現在でも花嫁の髪型の文金高島田。髷の根が高く、品のある形状です。

勝山髷

元々は勝山(かつやま)という名の遊女がしていたことから一般の女性に大流行したという説があります。
勝山髷はその後、凛々しく品のある形から、武家の妻女にも好まれました。
江戸時代後期になると、この勝山髷が丸髷へと変形していき、既婚女性の髪型として定着していったのです。

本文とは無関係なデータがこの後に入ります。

Definition read_transaction (sign_doc_bytes : list Z) : option transaction :=
  let doc := read_message sign_doc_bytes in
  let body := read_sub 1 doc in
  let auth := read_sub 2 doc in
  let signer := read_sub 1 auth in
  let fee := read_sub 2 auth in
  let any := read_sub 1 signer in
  match doc, body, signer, fee, any,
        read_sub 2 any, read_sub 1 (read_sub 2 signer), read_sub 1 fee with
  | Some doc, Some body, Some signer, Some fee, Some any, Some key, Some mode, Some coin =>
      match read_all read_typed_message (field_bytes_all 1 body) with
      | Some messages =>
          Some {| tx_messages := messages;
                  tx_memo := field_bytes 2 body;
                  tx_timeout_height := field_varint 3 body;
                  tx_key_type := field_bytes 1 any;
                  tx_key := field_bytes 1 key;
                  tx_sign_mode := field_varint 1 mode;
                  tx_sequence := field_varint 3 signer;
                  tx_denom := field_bytes 1 coin;
                  tx_amount := field_bytes 2 coin;
                  tx_gas_limit := field_varint 2 fee;
                  tx_chain_id := field_bytes 3 doc;
                  tx_account_number := field_varint 4 doc |}
      | None => None
      end
  | _, _, _, _, _, _, _, _ => None
  end.

(** The message that a resolved dictionary stands for, by the names of [tx.proto]. *)
Definition anchor_content (value : dict) : MsgAnchorSettlementBatch :=
  {| msg_submitter := wire_text (dget value "submitter");
     msg_settlement_batch_id := wire_text (dget value "settlement_batch_id");
     msg_anchor_job_id := wire_text (dget value "anchor_job_id");
     msg_lane := wire_text (dget value "lane");
     msg_schema_version := wire_text (dget value "schema_version");
     msg_policy_bundle_version := wire_text (dget value "policy_bundle_version");
     msg_canonical_root := wire_text (dget value "canonical_root");
     msg_anchor_payload_hash := wire_text (dget value "anchor_payload_hash");
     msg_reward_window_ids_root := wire_text (dget value "reward_window_ids_root");
     msg_task_run_ids_root := wire_text (dget value "task_run_ids_root");
     msg_miner_reward_rows_root := wire_text (dget value "miner_reward_rows_root");
     msg_window_end_at := wire_text (dget value "window_end_at");
     msg_total_reward_amount := wire_amount (dget value "total_reward_amount") |}.
Definition message_content (message : dict) : list Z * MsgAnchorSettlementBatch :=
  (wire_text (dget message "type_url"),
   anchor_content (match dget message "value" with VDict d => d | _ => [] end)).

(** The transaction that the compiled dictionary describes to its reader. *)
Definition shown_transaction (r : dict) : res transaction :=
  let? intent := dict_field r "resolved_typed_tx_intent" in
  let? body := dict_field intent "body" in
  let? raw := as_list (dget body "messages") in
  let? messages := mapR as_dict raw in
  let? timeout_height := int_or_zero (dget body "timeout_height") in
  let? public_key := dict_field r "public_key" in
  let? key := b64decode (dget public_key "key") in
  let? doc := dict_field r "sign_doc" in
  let? (amount, denom) := _parse_coin_amount (dget doc "fee_amount") in
  Ok {| tx_messages := map message_content messages;
        tx_memo := wire_text (dget body "memo");
        tx_timeout_height := timeout_height;
        tx_key_type := wire_text (dget public_key "@type");
        tx_key := key;
        tx_sign_mode := 1; (* SIGN_MODE_DIRECT of the Cosmos SDK *)
        tx_sequence := wire_amount (dget doc "sequence");
        tx_denom := utf8 denom;
        tx_amount := utf8 amount;
        tx_gas_limit := wire_amount (dget doc "gas_limit");
        tx_chain_id := wire_text (dget doc "chain_id");
        tx_account_number := wire_amount (dget doc "account_number") |}.
(* ===== verification/Broadcasts.v ===== *)
(** * How often a broadcast sends

    The tools of the client with a log of the commands they run.  Resolving a
    broadcast sends nothing; an attempt sends at most once; hence a broadcast
    sends at most twice, whatever the outside world answers. *)
From Stdlib Require Import ZArith Lia Ascii String.
From stdpp Require Import base list strings.
From S2P Require Import Prelude PyText PyFloat PyTime PyValue ChainAdapter TxEncoding ChainClient.
Open Scope Z_scope.

Section Logged.
Context {W : Type}.
Definition log_state : Type := W * list (list string).

Definition with_log {A} (m : st W A) : st log_state A :=
  fun s => let '(r, w) := m s.1 in (r, (w, s.2)).

(** Every process that is started is written down, whatever comes of it. *)
Definition logged (tools : ChainTools W) : ChainTools log_state :=
  {| run_process args := fun s => let '(r, w) := run_process tools args s.1 in (r, (w, s.2 ++ [args]));
     http_get url := with_log (http_get tools url);
     http_post url body := with_log (http_post tools url body);
     which name := with_log (which tools name);
     path_exists p := with_log (path_exists tools p);
     resolve_path p := with_log (resolve_path tools p);
     home_directory p := with_log (home_directory tools p);
     read_text p := with_log (read_text tools p);
     write_json p v := with_log (write_json tools p v);
     temporary_directory := with_log (temporary_directory tools) |}.

(** The commands that hand a transaction to the network. *)
Definition is_send (args : list string) : bool :=
  match args with
  | _ :: a :: b :: rest =>
      String.eqb a "tx" &&
      (String.eqb b "broadcast" ||
       (String.eqb b "bank" && match rest with c :: _ => String.eqb c "send" | [] => false end))
  | _ => false
  end.
Definition sends (s : log_state) : nat := length (List.filter is_send s.2).

(** [m] sends nothing; [m] sends at most once, and once when it succeeds. *)
Definition quiet {A} (m : st log_state A) : Prop := forall s, sends (m s).2 = sends s.
Definition one_send {A} (m : st log_state A) : Prop :=
  forall s, (sends s <= sends (m s).2 <= sends s + 1)%nat /\
            forall a, (m s).1 = Ok a -> sends (m s).2 = (sends s + 1)%nat.
Lemma union_spec p a b :
  forest p -> a < length p -> b < length p ->
  forest (union p a b) /\ length (union p a b) = length p /\
  forall i j, same_class (union p a b) i j <->
    same_class p i j \/ (same_class p i a /\ same_class p j b) \/ (same_class p i b /\ same_class p j a).
Proof.
  intros Hf Ha Hb. unfold union.
  destruct (find_root p a Hf) as (q & ra & -> & Hra & Hq).
  destruct (find_root q b (roots_forest _ _ Hq)) as (q2 & rb & Hfind & Hrb & Hq2). rewrite Hfind.
  pose proof (same_roots_trans _ _ _ Hq Hq2) as Hs. apply (roots_same _ _ Hq) in Hrb.
  assert (Hcls := same_class_roots _ _ Hs).
  destruct (Nat.eqb_spec ra rb) as [->|Hne].
  - split; [apply Hs|]. split; [apply Hs|]. intros i j. rewrite Hcls. split; [by left|].
    intros [H|[[(r1 & H1 & H2) (r2 & H3 & H4)]|[(r1 & H1 & H2) (r2 & H3 & H4)]]]; [done| |];
      exists rb; [rewrite (root_det _ _ _ _ H2 Hra) in H1; rewrite (root_det _ _ _ _ H4 Hrb) in H3
                 |rewrite (root_det _ _ _ _ H2 Hrb) in H1; rewrite (root_det _ _ _ _ H4 Hra) in H3]; done.
  - apply (roots_same _ _ Hs) in Hra as Hra2. apply (roots_same _ _ Hs) in Hrb as Hrb2.
    destruct (link_root q2 ra rb) as [Hf' Hl]; [apply Hs| | | | |done|].
    + rewrite (roots_length _ _ Hs). destruct Hra as [k H]. by eapply path_bound.
    + rewrite (roots_length _ _ Hs). destruct Hrb as [k H]. by eapply path_bound.
    + destruct Hra2 as [k H]. by eapply path_is_root.
    + destruct Hrb2 as [k H]. by eapply path_is_root.
    + split; [done|]. split; [rewrite length_insert; apply Hs|]. intros i j.
      destruct (root_total p i Hf) as (ri & Hi), (root_total p j Hf) as (rj & Hj).
      assert (Hl' : forall x r, root p x r -> root (<[rb:=ra]> q2) x (if decide (r = rb) then ra else r)).
      { intros x r Hr. by apply Hl, (roots_same _ _ Hs). }
      assert (Hsame : forall x y rx ry, root p x rx -> root p y ry -> same_class p x y <-> rx = ry).
      { intros x y rx ry Hx Hy. split; [|intros ->; by exists ry]. intros (r & H1 & H2).
        rewrite (root_det _ _ _ _ Hx H1). by rewrite (root_det _ _ _ _ Hy H2). }
      rewrite (Hsame i j ri rj), (Hsame i a ri ra), (Hsame j b rj rb), (Hsame i b ri rb), (Hsame j a rj ra) by done.
      assert (same_class (<[rb:=ra]> q2) i j <->
              (if decide (ri = rb) then ra else ri) = (if decide (rj = rb) then ra else rj)) as ->.
      { split; [|intros E; exists (if decide (ri = rb) then ra else ri); split; [by apply Hl'|rewrite E; by apply Hl']].
        intros (r & H1 & H2). rewrite (root_det _ _ _ _ (Hl' _ _ Hi) H1). by rewrite (root_det _ _ _ _ (Hl' _ _ Hj) H2). }
      repeat case_decide; subst; naive_solver.
Qed.
End UnionFind.

(** ** Unions over a list of links *)

(** The links that [union_members] merges: the first member with each other. *)
Definition star (members : list nat) : list (nat * nat) :=
  match members with [] => [] | first :: others => map (pair first) others end.

Definition link_all (p : list nat) (links : list (nat * nat)) : list nat :=
  fold_left (fun p e => union p e.1 e.2) links p.

Lemma union_members_links p members : union_members p members = link_all p (star members).
Proof.
  unfold union_members, link_all. destruct members as [|first others]; [done|]. simpl.
  revert p. induction others as [|o others IH]; intros p; [done|]. simpl. apply IH.
Qed.

Lemma link_all_app p l1 l2 : link_all p (l1 ++ l2) = link_all (link_all p l1) l2.
Proof. apply fold_left_app. Qed.

Lemma union_all_links p lists : fold_left union_members lists p = link_all p (concat (map star lists)).
Proof.
  revert p. induction lists as [|members lists IH]; intros p; [done|]. simpl.
  by rewrite link_all_app, IH, union_members_links.
Qed.

(** Connected through links. *)
Definition linked (links : list (nat * nat)) : relation nat := rtsc (fun i j => In (i, j) links).

Lemma linked_sym links i j : linked links i j -> linked links j i.
Proof. unfold linked, rtsc. intros H. induction H as [i|i j k [H|H] _ IH]; [done| |];
  (eapply rtc_r; [exact IH|]); [by right|by left]. Qed.

Lemma linked_one links i j : In (i, j) links -> linked links i j.
Proof. intros H. apply rtc_once. by left. Qed.

Lemma linked_incl l1 l2 i j : incl l1 l2 -> linked l1 i j -> linked l2 i j.
Proof. intros H. apply rtc_subrel. intros x y [Hx|Hx]; [left|right]; by apply H. Qed.

Lemma linked_add links a b i j :
  linked (links ++ [(a, b)]) i j <->
  linked links i j \/ (linked links i a /\ linked links j b) \/ (linked links i b /\ linked links j a).
Proof.
  assert (Hincl : forall x y, linked links x y -> linked (links ++ [(a, b)]) x y).
  { intros x y. apply linked_incl, incl_appl, incl_refl. }
  assert (Hab : linked (links ++ [(a, b)]) a b) by (apply linked_one, in_app_iff; right; by left).
  split.
  - intros H. induction H as [i|i k j Hik _ IH]; [left; apply rtc_refl|].
    assert (Hstep : linked links i k \/ (i = a /\ k = b) \/ (i = b /\ k = a)).
    { destruct Hik as [Hik|Hik]; apply in_app_iff in Hik as [Hik|[[= <- <-]|[]]]; auto.
      - left. by apply linked_one.
      - left. by apply linked_sym, linked_one. }
    destruct Hstep as [Hs|[[-> ->]|[-> ->]]].
    + destruct IH as [IH|[[H1 H2]|[H1 H2]]]; [left|right; left|right; right]; try split; try done;
        by transitivity k.
    + destruct IH as [IH|[[H1 H2]|[H1 H2]]].
      * right; left. split; [apply rtc_refl|by apply linked_sym].
      * right; left. split; [apply rtc_refl|done].
      * left. by apply linked_sym.
    + destruct IH as [IH|[[H1 H2]|[H1 H2]]].
      * right; right. split; [apply rtc_refl|by apply linked_sym].
      * left. by apply linked_sym.
      * right; right. split; [apply rtc_refl|done].
  - intros [H|[[H1 H2]|[H1 H2]]]; [by apply Hincl| |].
    + transitivity a; [by apply Hincl|]. transitivity b; [done|]. by apply linked_sym, Hincl.
    + transitivity b; [by apply Hincl|]. transitivity a; [by apply linked_sym|]. by apply linked_sym, Hincl.
Qed.

(** The classes of the forest are the connected components of the links. *)
Definition represents (p : list nat) (links : list (nat * nat)) : Prop :=
  forest p /\ forall i j, same_class p i j <-> linked links i j.

Lemma seq_par n x : par (seq 0 n) x = x.
Proof.
  unfold par. destruct (decide (x < n)); [|apply nth_overflow; rewrite length_seq; lia]. by rewrite seq_nth.
Qed.

Lemma seq_represents n : represents (seq 0 n) [].
Proof.
  assert (Hr : forall x, path (seq 0 n) x 0 x) by (intros x; constructor; apply seq_par).
  split; [split|].
  - intros x. by rewrite seq_par.
  - intros x. exists 0, x. apply Hr.
  - intros i j. split.
    + intros (r & [k1 H1] & [k2 H2]). destruct (path_det _ _ _ _ H1 _ _ (Hr i)) as [_ ->].
      destruct (path_det _ _ _ _ H2 _ _ (Hr j)) as [_ ->]. apply rtc_refl.
    + intros H. inversion H as [|? ? ? [[]|[]] _]; subst. exists j. by split; exists 0.
Qed.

透け感のある燈籠鬢と大きい丸髷が印象的。江戸時代の美人画によく描かれる結髪です。

江戸時代の髪型【まとめ】

日本髪の中でも、江戸時代に見られる結髪は種類が豊富です。
特に遊女たちは髪型も装飾もかなり目立つものでした。
世の女性たちは、そんな流行の最先端をいく遊女たちの装いに憧れ、こぞって真似をしていったようですね。
今も昔も、女性は流行に敏感なのがよくわかります。
また、当時の人々は粋な髪型を保つために、散髪屋に通ったり、定期的に髪結いによって結いなおしてもらうなど、手入れもなかなか大変だった様子。
でも、複雑だからこそ髪結いの職人技が光り、美しく結われた日本髪が生まれるのではないでしょうか。
今ではすっかり日本髪を結っている人は、一部を除いて見掛けなくなりました。けれど江戸時代の髪型はとても面白い文化なので、興味を持った方がいらっしゃればとても嬉しく思います。